- [REQUIRED ACTION]
Each line below that contains "apply" should be counted; give the total alone.

- [Stored data]
(* ===== verification/Inet.v ===== *)
(** * Internet addresses and lines of text

    [std::net::Ipv4Addr] with its parser and its [Display], and the string
    functions with which the sources read configuration files. *)
From S2P Require Import Prelude.

Record Ipv4Addr := MkIpv4 { ip_a : Z; ip_b : Z; ip_c : Z; ip_d : Z }.

#[export] Instance Ipv4Addr_eq_dec : EqDecision Ipv4Addr.
Proof. solve_decision. Defined.

Definition octets (a : Ipv4Addr) : list Z := [ip_a a; ip_b a; ip_c a; ip_d a].
Definition valid_ipv4 (a : Ipv4Addr) : bool := forallb (in_range 0 255) (octets a).

Definition dot : ascii := "."%char.

(** [Display] *)
Definition Ipv4Addr_to_string (a : Ipv4Addr) : string :=
  pretty (ip_a a) +:+ "." +:+ pretty (ip_b a) +:+ "." +:+ pretty (ip_c a) +:+ "." +:+ pretty (ip_d a).

Fixpoint digits_value (s : string) (acc : Z) : Z :=
  match s with
  | EmptyString => acc
  | String c s' => digits_value s' (acc * 10 + (Z.of_N (byte_code c) - 48))
  end.

(** [str::parse] for an unsigned integer of at most [max]. *)
Definition parse_uint (max : Z) (s : string) : option Z :=
  let digits := match strip_prefix "+" s with Some d => d | None => s end in
  if negb (is_empty digits) && string_all is_ascii_digit digits && (digits_value digits 0 <=? max)%Z
  then Some (digits_value digits 0) else None.

(** One group: one to three digits, without a leading zero, in eight bits. *)
Definition parse_octet (s : string) : option Z :=
  if (1 <=? slen s)%Z && (slen s <=? 3)%Z && string_all is_ascii_digit s
     && (negb (starts_with "0" s) || String.eqb s "0") && (digits_value s 0 <=? 255)%Z
  then Some (digits_value s 0) else None.

(** [str::parse::<Ipv4Addr>] *)
Definition parse_ipv4 (s : string) : option Ipv4Addr :=
  match split_on dot s with
  | [a; b; c; d] =>
      a ← parse_octet a; b ← parse_octet b; c ← parse_octet c; d ← parse_octet d;
      Some (MkIpv4 a b c d)
  | _ => None
  end.

(** [is_unspecified], [is_multicast] and [Ipv4Addr::BROADCAST]. *)
Definition is_unspecified (a : Ipv4Addr) : bool := bool_decide (a = MkIpv4 0 0 0 0).
Definition is_multicast (a : Ipv4Addr) : bool := in_range 224 239 (ip_a a).
Definition BROADCAST : Ipv4Addr := MkIpv4 255 255 255 255.

(** ** Lines and words *)

Definition newline : ascii := "010"%char.
Definition carriage_return : ascii := "013"%char.

Definition strip_cr (s : string) : string :=
  match srev s with
  | String c r => if Ascii.eqb c carriage_return then srev r else s
  | EmptyString => s
  end.

(** [str::lines]: a final line end does not start another line, and a carriage
    return belongs to the line end only in front of a line feed. *)
Definition lines (s : string) : list string :=
  let pieces := split_on newline s in
  map strip_cr (removelast pieces) ++
  match last pieces with Some "" | None => [] | Some line => [line] end.

(** [str::split_whitespace]: [word] is the word being read. *)
Fixpoint words (fuel : nat) (word : string) (s : string) : list string :=
  match fuel with
  | O => []
  | S fuel' =>
      let out := if is_empty word then [] else [word] in
      match s with
      | EmptyString => out
      | String c s' =>
          match strip_first whitespace_encodings s with
          | Some rest => out ++ words fuel' "" rest
          | None => words fuel' (word +:+ String c "") s'
          end
      end
  end.
Definition split_whitespace (s : string) : list string := words (S (String.length s)) "" s.

(** ** The text of an address *)

Definition octet_text_ok (o : Z) : bool :=
  bool_decide (parse_octet (pretty o) = Some o) && negb (string_contains dot (pretty o)).

Lemma all_octets_ok : forallb octet_text_ok (map Z.of_nat (seq 0 256)) = true.
Proof. by vm_compute. Qed.

Lemma octet_ok o : in_range 0 255 o = true ->
  parse_octet (pretty o) = Some o /\ string_contains dot (pretty o) = false.
Proof.
  intros Ho%in_range_spec. pose proof all_octets_ok as Hall. rewrite forallb_forall in Hall.
  assert (In o (map Z.of_nat (seq 0 256))) as Hin.
  { apply in_map_iff. exists (Z.to_nat o). rewrite in_seq. lia. }
  apply Hall in Hin. unfold octet_text_ok in Hin.
  apply andb_true_iff in Hin as [Hp%bool_decide_eq_true Hd%negb_true_iff]. done.
Qed.

Lemma parse_ipv4_to_string a : valid_ipv4 a = true -> parse_ipv4 (Ipv4Addr_to_string a) = Some a.
Proof.
  destruct a as [a b c d]. unfold valid_ipv4; cbn [octets forallb ip_a ip_b ip_c ip_d].
  rewrite !andb_true_iff. intros ([Ha Hda]%octet_ok&[Hb Hdb]%octet_ok&[Hc Hdc]%octet_ok&[Hd Hdd]%octet_ok&_).
  unfold parse_ipv4, Ipv4Addr_to_string; cbn [ip_a ip_b ip_c ip_d].
  unfold dot in *. cbn [String.append]. rewrite !split_on_app_sep, !split_on_no_sep by done.
  cbn [app]. rewrite Ha; simpl. rewrite Hb; simpl. rewrite Hc; simpl. by rewrite Hd.
Qed.

Lemma parse_octet_range s o : parse_octet s = Some o -> in_range 0 255 o = true.
Proof.
  unfold parse_octet. destruct (_ && _) eqn:Hc; [|done]. intros [= <-].
  rewrite !andb_true_iff in Hc. destruct Hc as [[[_ Hd] _] Hv]. apply in_range_spec.
  split; [|lia]. assert (forall acc, (0 <= acc)%Z -> (0 <= digits_value s acc)%Z) as Hpos; [|by apply Hpos].
  clear Hv. induction s as [|c s IH]; intros acc Hacc; [done|].
  simpl in Hd. apply andb_true_iff in Hd as [Hc Hd]. apply (IH Hd). unfold is_ascii_digit in Hc.
  apply andb_true_iff in Hc as [Hc%N.leb_le _]. lia.
Qed.

Lemma parse_ipv4_valid s a : parse_ipv4 s = Some a -> valid_ipv4 a = true.
Proof.
  unfold parse_ipv4. destruct (split_on dot s) as [|p1 [|p2 [|p3 [|p4 [|]]]]]; try done.
  destruct (parse_octet p1) eqn:H1; [|done]. destruct (parse_octet p2) eqn:H2; [|done].
  destruct (parse_octet p3) eqn:H3; [|done]. destruct (parse_octet p4) eqn:H4; [|done].
  intros [= <-]. unfold valid_ipv4; simpl. by rewrite !(parse_octet_range _ _) by done.
Qed.

Example parse_ipv4_examples :
  (parse_ipv4 "10.200.32.2", parse_ipv4 "10.200.032.2", parse_ipv4 "1.2.3", parse_ipv4 "1.2.3.256")
  = (Some (MkIpv4 10 200 32 2), None, None, None).
Proof. reflexivity. Qed.

Example words_example :
  (split_whitespace (String "009" "nameserver  10.0.0.2 "), lines "a
b
") = (["nameserver"; "10.0.0.2"], ["a"; "b"]).
Proof. reflexivity. Qed.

- [ANSWER TO THE PROBLEM]
7